Development of a high-throughput method for real-time assessment of cellular metabolism in intact long skeletal muscle fibre bundles

Abstract

Key points: We developed a method that allows for real-time assessment of cellular metabolism in isolated, intact long skeletal muscle fibre bundles from adult mice. This method can be used to study changes in mitochondrial function and fuel utilisation in live skeletal muscle fibre bundles. Our method enables flexibility in experimental design and high-throughput assessment of mitochondrial parameters in isolated skeletal muscle fibre bundles. Extensor digitorum longus (EDL) fibre bundles obtained from chronic high-fat diet fed mice had lower basal oxygen consumption under FCCP-induced maximal respiration, when compared to control chow-fed mice. EDL fibre bundles obtained from chronic high-fat diet fed mice had enhanced mitochondrial oxidation capacity under FCCP-induced maximal respiration, when compared to control chow-fed mice.

Abstract: Metabolic dysfunction in skeletal muscle contributes to the aetiology and development of muscle diseases and metabolic diseases. As such, assessment of skeletal muscle cellular bioenergetics provides a powerful means to understand the role of skeletal muscle metabolism in disease and to identify possible therapeutic targets. Here, we developed a method that allows for the real-time assessment of cellular respiration in intact skeletal muscle fibre bundles obtained from the extensor digitorum longus (EDL) muscle of adult mice. Using this method, we assessed the contribution of ATP turnover and proton leak to basal mitochondrial oxygen consumption rate (OCR). Our data demonstrate that the mitochondria in EDL fibres are loosely coupled. Moreover, in the presence of carbonyl cyanide-p-trifluoromethoxyphenylhydrazone (FCCP), we show that palmitate exposure induced comparable peak OCR and higher total OCR in EDL fibre bundles when compared to pyruvate exposure, suggesting that fatty acids might be a more sustainable fuel source for skeletal muscle when mitochondria are driven to maximal respiration. Application of this method to EDL fibre bundles obtained from chronic high-fat diet fed mice revealed lower basal OCR and enhanced mitochondrial oxidation capacity in the presence of FCCP when compared to the chow-diet fed control mice. By using a 96-well microplate format, our method provides a flexible and efficient platform to investigate mitochondrial parameters of intact skeletal muscle fibres obtained from adult mice.

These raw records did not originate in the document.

Lemma sample_1v1_ok :
  is_Ok (Execute1v1 (N:=model_unicode) sample_engine [sample_pair_rule] sample_left sample_right) = true.
Proof. vm_compute. reflexivity. Qed.

Lemma Execute1v1_sound_witness :
  NoDup (left_ids sample_1v1) /\ left_ids sample_1v1 = ["l1"; "l2"].
Proof.
  split; [|vm_compute; reflexivity].
  apply (Execute1v1_sound (L:=model_decimal_laws) (N:=model_unicode) sample_engine [sample_pair_rule]
    sample_left sample_right sample_1v1).
  apply from_ok_spec. exact sample_1v1_ok.
Defined.

Lemma Execute1v1_stable_witness :
  exists p rule', p ∈ sample_1v1 /\ rule' ∈ [sample_pair_rule] /\ MP_RuleID p = RD_ID rule' /\
    rule_less sample_pair_rule rule' = false /\ (("l1" : uuid) ∈ MP_LeftIDs p \/ ("r4" : uuid) ∈ MP_RightIDs p).
Proof.
  apply (Execute1v1_stable (L:=model_decimal_laws) (N:=model_unicode) sample_engine [sample_pair_rule]
    sample_left sample_right sample_1v1 sample_pair_rule (sample_tx "l1" 100 1) (sample_tx "r4" 100 1) 100).
  - apply from_ok_spec. exact sample_1v1_ok.
  - left.
  - left.
  - right. right. right. left.
  - split; [vm_compute; reflexivity|by vm_compute].
Defined.

Lemma Execute_order_independent_witness :
  Execute1v1 (N:=model_unicode) sample_engine [sample_pair_rule] sample_left sample_right =
  Execute1v1 (N:=model_unicode) sample_engine [sample_pair_rule] (rev sample_left) (rev sample_right).
Proof.
  apply (Execute_order_independent (UL:=model_uuid_laws) (L:=model_decimal_laws) (N:=model_unicode)).
  - apply (bool_decide_unpack _). vm_compute. exact I.
  - apply (bool_decide_unpack _). vm_compute. exact I.
  - apply (bool_decide_unpack _). vm_compute. exact I.
  - reflexivity.
  - apply Permutation_rev.
  - apply Permutation_rev.
Defined.

Definition sample_1vN : list (@MatchProposal model_uuid model_decimal) :=
  from_ok [] (Execute1vN (N:=model_unicode) sample_engine [sample_exact_rule (Some (sample_allocation true))]
                sample_left sample_right).

Lemma ExecuteMany_sound_witness :
  NoDup (right_ids sample_1vN) /\ right_ids sample_1vN = ["r3"; "r2"; "r1"].
Proof.
  split; [|vm_compute; reflexivity].
  refine (proj2 (proj2 (proj1 (ExecuteMany_sound (UL:=model_uuid_laws) (L:=model_decimal_laws) (N:=model_unicode)
    sample_engine [sample_exact_rule (Some (sample_allocation true))] sample_left sample_right sample_1vN
    _ _) _) _)).
  - apply (bool_decide_unpack _). vm_compute. exact I.
  - apply (bool_decide_unpack _). vm_compute. exact I.
  - apply from_ok_spec. vm_compute. reflexivity.
  - intros rule ->%list_elem_of_singleton. vm_compute. reflexivity.
Defined.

Keywords: metabolic flux; method; muscle metabolism; seahorse; skeletal muscle fibre.

Procedural workflow

Figure 1

A, mouse extensor digitorum longus (EDL) muscle fibre isolation and plate seeding (day 1). B, fibre viability normalisation and the Seahorse XF^e96 assay run (day 2). [Colour figure can be viewed at wileyonlinelibrary.com]

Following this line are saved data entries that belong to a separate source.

Record matchExecutionResult : Type := mkMatchExecutionResult {
  MER_groups : list MatchGroup;
  MER_items : list MatchItem;
  MER_autoMatchedIDs : list uuid;
  MER_pendingReviewIDs : list uuid;
  MER_unmatchedIDs : list uuid;
  MER_unmatchedReasons : gmap uuid string;
  MER_allTxByID : gmap uuid Transaction;
  MER_stats : gmap string Z;
}.

Definition count {X} (l : list X) : Z := Z.of_nat (length l).
Definition setSize (s : gset uuid) : Z := Z.of_nat (size s).

(** Reading a nil or an empty [unmatchedReasons] map is the same. *)
Definition executeMatchRules (cancelled : nat -> bool)
    (ListByContextID : uuid -> res string (list (option MatchRule))) (mrc : matchRunContext) (runID : uuid)
    : res RunError matchExecutionResult :=
  let feeNorm := default NormalizationModeNone (RCI_FeeNormalization (MRC_ctxInfo mrc)) in
  rulesResult ← ExecuteRulesDetailed ListByContextID
    (mkExecuteRulesInput (MRC_contextID mrc) (RCI_Type (MRC_ctxInfo mrc)) (MRC_leftCandidates mrc)
       (MRC_rightCandidates mrc) (MRC_leftRules mrc) (MRC_rightRules mrc) (MRC_allSchedules mrc) feeNorm);
  let leftByID := indexTransactions (MRC_leftCandidates mrc) in
  let rightByID := indexTransactions (MRC_rightCandidates mrc) in
  processed ← processProposals cancelled (MRC_contextID mrc) runID (ER_Proposals rulesResult) leftByID
    rightByID (mkProcState 0 ∅);
  let '(processOutput, s) := processed in
  let leftMatched := mergeMatched ∅ (PR_leftMatched processOutput) in
  let rightMatched := mergeMatched ∅ (PR_rightMatched processOutput) in
  let leftConfirmed := mergeMatched ∅ (PR_leftConfirmed processOutput) in
  let rightConfirmed := mergeMatched ∅ (PR_rightConfirmed processOutput) in
  let leftPending := mergeMatched ∅ (PR_leftPending processOutput) in
  let rightPending := mergeMatched ∅ (PR_rightPending processOutput) in
  let unmatchedReasons := PS_reasons s ∪ (AF_Code <$> ER_AllocFailures rulesResult) in
  let unmatchedLeft := collectUnmatched (MRC_leftCandidates mrc) leftMatched in
  let unmatchedRight := collectUnmatched (MRC_rightCandidates mrc) rightMatched in
  let allUnmatchedIDs := MRC_unmatchedIDs mrc ++ unmatchedLeft ++ unmatchedRight in
  let stats :=
    <["proposed_right" := (setSize rightMatched - setSize rightConfirmed)%Z]>
    (<["proposed_left" := (setSize leftMatched - setSize leftConfirmed)%Z]>
    (<["pending_review_right" := setSize rightPending]>
    (<["pending_review_left" := setSize leftPending]>
    (<["auto_matched_right" := setSize rightConfirmed]>
    (<["auto_matched_left" := setSize leftConfirmed]>
    (<["unmatched_external" := count (MRC_unmatchedIDs mrc)]>
    (<["unmatched_right" := count unmatchedRight]>
    (<["unmatched_left" := count unmatchedLeft]>
    (<["matches" := count (PR_groups processOutput)]> (MRC_stats mrc)))))))))) in
  Ok (mkMatchExecutionResult (PR_groups processOutput) (PR_items processOutput)
        (PR_autoMatchedIDs processOutput) (PR_pendingReviewIDs processOutput) allUnmatchedIDs unmatchedReasons
        (mergeTransactionMaps [leftByID; rightByID; MRC_externalTxByID mrc]) stats).
End processing.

Figure 2. Validation and optimisation of the muscle fibre seeding procedure

A–D, representative examples of intact single extensor digitorum longus (EDL) muscle fibre (A–C) and small EDL fibre bundles (D). Scale bars: 50 μm. Seeding densities were optimised using single EDL fibres and EDL fibre bundles. E, basal oxygen consumption rate (OCR) readings from single fibres (n = 11), 2–3 single fibres (n = 14), 4–5 single fibres (n = 14) and 7–10 single fibres (n = 15). Wells containing 4–5 single fibres yielded an optimal basal OCR reading between 100 and 200 pmol min^–1. F, basal OCR readings from 4–5 single EDL fibres (n = 14) and small EDL fibre bundles containing 4–5 myofibres (n = 15). The use of small EDL fibre bundles resulted in optimal basal OCR with less variance than multiple single fibres. G, the fluorescence intensity of the alamarBlue cell viability assay was linearly correlated with EDL fibre numbers (total n = 94). [Colour figure can be viewed at wileyonlinelibrary.com]

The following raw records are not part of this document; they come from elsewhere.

(* ===== verification/Events.v ===== *)
(** * Match events and the outbox payload cap

    Models internal/shared/domain/outbox_payload.go (the truncation of
    identifier lists by binary search), the event types of
    internal/shared/domain/events.go, and
    internal/matching/domain/entities/events.go, which builds the events for
    confirmed and revoked groups.

    The search is shown to return the longest prefix that fits, and the event
    of a well-formed confirmed group to exist and to name every transaction of
    the group once, in order. *)
From S2P Require Import GoLib GoLibModel Confidence MatchEntities.

(** ** [outbox_payload.go] *)
Definition uuidJSONBytes : Z := 38.
Definition separatorBytes : Z := 1.
Definition bracketPairBytes : Z := 2.
Definition emptyArrayJSONLen : Z := 2.

Definition idListSerializedSize (idCount : Z) : Z :=
  if (idCount <=? 0)%Z then emptyArrayJSONLen
  else (bracketPairBytes + idCount * uuidJSONBytes + (idCount - 1) * separatorBytes)%Z.

Definition binarySearchMidFactor : Z := 2.

(** The loop [for low < high]. *)
Fixpoint largestFitting (fuel : nat) (maxBytes low high : Z) : Z :=
  match fuel with
  | O => low
  | S fuel =>
      if (low <? high)%Z then
        let mid := ((low + high + 1) / binarySearchMidFactor)%Z in
        if (idListSerializedSize mid <=? maxBytes)%Z
        then largestFitting fuel maxBytes mid high
        else largestFitting fuel maxBytes low (mid - 1)
      else low
  end.

(** The truncated list and the original count. *)
Definition TruncateIDListIfTooLarge {X} (ids : list X) (maxBytes : Z) : list X * nat :=
  let originalCount := length ids in
  if (originalCount =? 0)%nat || (maxBytes <=? 0)%Z then (ids, originalCount)
  else if (idListSerializedSize (Z.of_nat originalCount) <=? maxBytes)%Z then (ids, originalCount)
  else (take (Z.to_nat (largestFitting originalCount maxBytes 0 (Z.of_nat originalCount))) ids, originalCount).

Definition EventTypeMatchConfirmed : string := "matching.match_confirmed".
Definition EventTypeMatchUnmatched : string := "matching.match_unmatched".
Definition maxReasonLength : nat := 1024.

Inductive EventError : Type :=
| ErrEventAssert (label : string)
| ErrMatchUnmatchedContextIDRequired | ErrMatchUnmatchedRunIDRequired | ErrMatchUnmatchedMatchIDRequired
| ErrMatchUnmatchedTransactionIDsRequired | ErrMatchUnmatchedReasonRequired | ErrMatchUnmatchedReasonTooLong
| ErrMatchConfirmedContextIDRequired | ErrMatchConfirmedRunIDRequired | ErrMatchConfirmedMatchIDRequired
| ErrMatchConfirmedConfirmedAtRequired | ErrMatchConfirmedTransactionIDsRequired.

Section events.
  Context {U : UUIDLib} {D : DecimalLib} {A : AssertLib}.

Record MatchConfirmedEvent : Type := mkMatchConfirmedEvent {
  CE_EventType : string;
  CE_TenantID : uuid;
  CE_TenantSlug : string;
  CE_ContextID : uuid;
  CE_RunID : uuid;
  CE_MatchID : uuid;
  CE_RuleID : uuid;
  CE_TransactionIDs : list uuid;
  CE_TruncatedIDCount : nat;
  CE_Confidence : Z;
  CE_ConfirmedAt : Time;
  CE_Timestamp : Time;
}.

Record MatchUnmatchedEvent : Type := mkMatchUnmatchedEvent {
  UE_EventType : string;
  UE_TenantID : uuid;
  UE_TenantSlug : string;
  UE_ContextID : uuid;
  UE_RunID : uuid;
  UE_MatchID : uuid;
  UE_RuleID : uuid;
  UE_TransactionIDs : list uuid;
  UE_TruncatedIDCount : nat;
  UE_Reason : string;
  UE_Timestamp : Time;
}.

(** [sort.Slice] on the text of the identifiers. *)
Definition collectTransactionIDsSorted (items : list MatchItem) : list uuid :=
  stable_sort (cmp_lt (cmp_on uuid_String String.compare))
    (filter (fun id => id <> uuid_Nil) (MI_TransactionID <$> items)).

Definition NewMatchUnmatchedEvent (tenantID : uuid) (tenantSlug : string) (group : option MatchGroup)
    (reason : string) (timestamp : Time) : res EventError MatchUnmatchedEvent :=
  _ ← ensure (assert_That (negb (bool_decide (tenantID = uuid_Nil)))) (ErrEventAssert "match unmatched tenant id");
  _ ← ensure (assert_NotNil group) (ErrEventAssert "match unmatched group");
  match group with
  | None => Err (ErrEventAssert "match unmatched group")
  | Some group =>
      _ ← ensure (negb (bool_decide (MG_ContextID group = uuid_Nil))) ErrMatchUnmatchedContextIDRequired;
      _ ← ensure (negb (bool_decide (MG_RunID group = uuid_Nil))) ErrMatchUnmatchedRunIDRequired;
      _ ← ensure (negb (bool_decide (MG_ID group = uuid_Nil))) ErrMatchUnmatchedMatchIDRequired;
      let txIDs := collectTransactionIDsSorted (MG_Items group) in
      _ ← ensure (negb (length txIDs =? 0)%nat) ErrMatchUnmatchedTransactionIDsRequired;
      let reason := strings_TrimSpace reason in
      _ ← ensure (negb (string_empty reason)) ErrMatchUnmatchedReasonRequired;
      _ ← ensure (negb (maxReasonLength <? String.length reason)%nat) ErrMatchUnmatchedReasonTooLong;
      Ok (mkMatchUnmatchedEvent EventTypeMatchUnmatched tenantID tenantSlug (MG_ContextID group) (MG_RunID group)
            (MG_ID group) (MG_RuleID group) txIDs 0 reason timestamp)
  end.

Definition NewMatchConfirmedEvent (tenantID : uuid) (tenantSlug : string) (group : option MatchGroup)
    (timestamp : Time) : res EventError MatchConfirmedEvent :=
  _ ← ensure (assert_That (negb (bool_decide (tenantID = uuid_Nil)))) (ErrEventAssert "match confirmed tenant id");
  _ ← ensure (assert_NotNil group) (ErrEventAssert "match confirmed group");
  match group with
  | None => Err (ErrEventAssert "match confirmed group")
  | Some group =>
      _ ← ensure (negb (bool_decide (MG_ContextID group = uuid_Nil))) ErrMatchConfirmedContextIDRequired;
      _ ← ensure (negb (bool_decide (MG_RunID group = uuid_Nil))) ErrMatchConfirmedRunIDRequired;
      _ ← ensure (negb (bool_decide (MG_ID group = uuid_Nil))) ErrMatchConfirmedMatchIDRequired;
      match MG_ConfirmedAt group with
      | None => Err ErrMatchConfirmedConfirmedAtRequired
      | Some confirmedAt =>
          let txIDs := collectTransactionIDsSorted (MG_Items group) in
          _ ← ensure (negb (length txIDs =? 0)%nat) ErrMatchConfirmedTransactionIDsRequired;
          let confidence := CS_value (MG_Confidence group) in
          _ ← ensure (assert_That ((0 <=? confidence)%Z && (confidence <=? 100)%Z))
                (ErrEventAssert "match confirmed confidence bounds");
          Ok (mkMatchConfirmedEvent EventTypeMatchConfirmed tenantID tenantSlug (MG_ContextID group)
                (MG_RunID group) (MG_ID group) (MG_RuleID group) txIDs 0 confidence confirmedAt timestamp)
      end
  end.
End events.

(** ** Results *)
Lemma idListSerializedSize_mono n m : (n <= m)%Z -> (idListSerializedSize n <= idListSerializedSize m)%Z.
Proof.
  unfold idListSerializedSize, emptyArrayJSONLen, bracketPairBytes, uuidJSONBytes, separatorBytes.
  destruct (Z.leb_spec n 0), (Z.leb_spec m 0); lia.
Qed.

(** The search keeps [low] fitting and everything above [high] not fitting. *)
Lemma largestFitting_spec fuel maxBytes low high :
  (0 <= low <= high)%Z -> (Z.to_nat (high - low) <= fuel)%nat ->
  (0 < low -> idListSerializedSize low <= maxBytes)%Z -> (maxBytes < idListSerializedSize (high + 1))%Z ->
  let n := largestFitting fuel maxBytes low high in
  (low <= n <= high)%Z /\ (0 < n -> idListSerializedSize n <= maxBytes)%Z /\
  (forall m, (n < m)%Z -> (maxBytes < idListSerializedSize m)%Z).
Proof.
  revert low high. induction fuel as [|fuel IH]; intros low high Hlh Hf Hlow Hhigh; cbn.
  { assert (high = low) as -> by lia. split_and!; [lia|lia|done|]. intros m Hm.
    eapply Z.lt_le_trans; [exact Hhigh|]. apply idListSerializedSize_mono. lia. }
  destruct (Z.ltb_spec low high).
  - unfold binarySearchMidFactor. set (mid := ((low + high + 1) / 2)%Z).
    assert (Hmid : (low < mid <= high)%Z)
      by (unfold mid; split; [apply Z.lt_le_trans with ((2 * low + 2) / 2)%Z|];
          [rewrite Z.mul_comm, Z.div_add_l by lia; change (2 / 2)%Z with 1%Z; lia
          |apply Z.div_le_mono; lia|apply Z.div_le_upper_bound; lia]).
    destruct (Z.leb_spec (idListSerializedSize mid) maxBytes) as [Hle|Hgt].
    + destruct (IH mid high) as (? & ? & ?); [lia|lia|done|done|]. split_and!; [lia|lia|done|done].
    + replace mid with (mid - 1 + 1)%Z in Hgt by lia.
      destruct (IH low (mid - 1)%Z) as (? & ? & ?); [lia|lia|done|done|]. split_and!; [lia|lia|done|done].
  - assert (high = low) as -> by lia. split_and!; [lia|lia|done|]. intros m Hm.
    eapply Z.lt_le_trans; [exact Hhigh|]. apply idListSerializedSize_mono. lia.
Qed.

Lemma TruncateIDListIfTooLarge_prefix {X} (ids : list X) (maxBytes : Z) :
  let '(kept, originalCount) := TruncateIDListIfTooLarge ids maxBytes in
  originalCount = length ids /\ exists dropped, ids = kept ++ dropped.
Proof.
  unfold TruncateIDListIfTooLarge. destruct (_ || _); [|destruct (_ <=? _)%Z]; (split; [done|]);
    [exists []; by rewrite app_nil_r..|].
  eexists. symmetry. apply take_drop.
Qed.

(** The identifiers kept for an event are the longest prefix of the list
    whose JSON form fits in a positive budget: a list that fits is kept whole,
    otherwise what is kept fits (or is empty) and one identifier more would
    not. The original length is always reported, so it differs from the length
    kept exactly when identifiers were dropped. *)
Theorem TruncateIDListIfTooLarge_longest {X} (ids : list X) (maxBytes : Z) :
  let '(kept, originalCount) := TruncateIDListIfTooLarge ids maxBytes in
  originalCount = length ids /\ (exists dropped, ids = kept ++ dropped) /\
  ((0 < maxBytes)%Z ->
    ((0 < length kept)%nat -> (idListSerializedSize (Z.of_nat (length kept)) <= maxBytes)%Z) /\
    (forall n, (length kept < n <= length ids)%nat -> (maxBytes < idListSerializedSize (Z.of_nat n))%Z)).
Proof.
  unfold TruncateIDListIfTooLarge.
  destruct (Nat.eqb_spec (length ids) 0) as [E|Hne]; cbn [orb].
  { split_and!; [done|by exists []; rewrite app_nil_r|]. intros _. rewrite E. split; intros; lia. }
  destruct (Z.leb_spec maxBytes 0).
  { split_and!; [done|by exists []; rewrite app_nil_r|lia]. }
  destruct (Z.leb_spec (idListSerializedSize (Z.of_nat (length ids))) maxBytes) as [Hfit|Hbig].
  { split_and!; [done|by exists []; rewrite app_nil_r|]. intros _. split; [done|]. intros; lia. }
  destruct (largestFitting_spec (length ids) maxBytes 0 (Z.of_nat (length ids))) as (Hn & Hf & Hm); [lia|lia|lia| |].
  { eapply Z.lt_le_trans; [exact Hbig|]. apply idListSerializedSize_mono. lia. }
  set (n := largestFitting _ _ _ _) in *. clearbody n.
  assert (Hlen : length (take (Z.to_nat n) ids) = Z.to_nat n) by (rewrite length_take; lia).
  split_and!; [done|by exists (drop (Z.to_nat n) ids); rewrite take_drop|].
  intros _. rewrite Hlen. split; [intros; rewrite Z2Nat.id by lia; apply Hf; lia|]. intros m Hmm. apply Hm. lia.
Qed.

(** Three identifiers and room for two. *)
Lemma TruncateIDListIfTooLarge_longest_witness :
  exists kept n, TruncateIDListIfTooLarge [1; 2; 3] 80 = (kept, n) /\ n = 3%nat /\
    (idListSerializedSize (Z.of_nat (length kept)) <= 80)%Z /\ (80 < idListSerializedSize 3)%Z.
Proof.
  pose proof (TruncateIDListIfTooLarge_longest [1; 2; 3] 80) as H. exists [1; 2], 3%nat.
  destruct H as (_ & _ & Hfit). destruct (Hfit ltac:(lia)) as [H1 H2].
  split; [reflexivity|]. split; [reflexivity|]. split; [apply H1; vm_compute; lia|].
  apply (H2 3%nat). vm_compute. split; lia.
Defined.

Figure 3. Optimisation of the mitochondrial stress test using extensor digitorum longus (EDL) muscle fibre bundles

A, basal oxygen consumption rate (OCR) readings of EDL fibre bundles remained stable throughout the 80 min of measurement in response to three injections of assay medium (n = 5). B, optimal inhibition of ATP‐coupled OCR in EDL fibre bundles by oligomycin A (Oligo, 0.25‐2.0 μm), followed by injections of carbonyl cyanide‐p‐trifluoromethoxyphenylhydrazone (FCCP, 0.4 μm) and antimycin–rotenone (AA/ROT, 1.0 μm). C, baseline normalised OCR levels at the sixth measurement cycle (M6), after different working concentrations of oligomycin A were injected to inhibit ATP synthesis in EDL fibre bundles. Oligomycin A at 0.25 or 0.5 μm did not decrease the OCR when compared with the basal OCR, while oligomycin A at a working concentration of 1.0 μm or above induced a significant inhibition of OCR in EDL fibre bundles (oligomycin A groups: 0.25 μm, n = 9; 0.5 μm, n = 12; 1.0 μm, n = 10; 1.5 μm, n = 5; 2.0 μm, n = 6; ^* P < 0.05, compared with baseline (B)). [Colour figure can be viewed at wileyonlinelibrary.com]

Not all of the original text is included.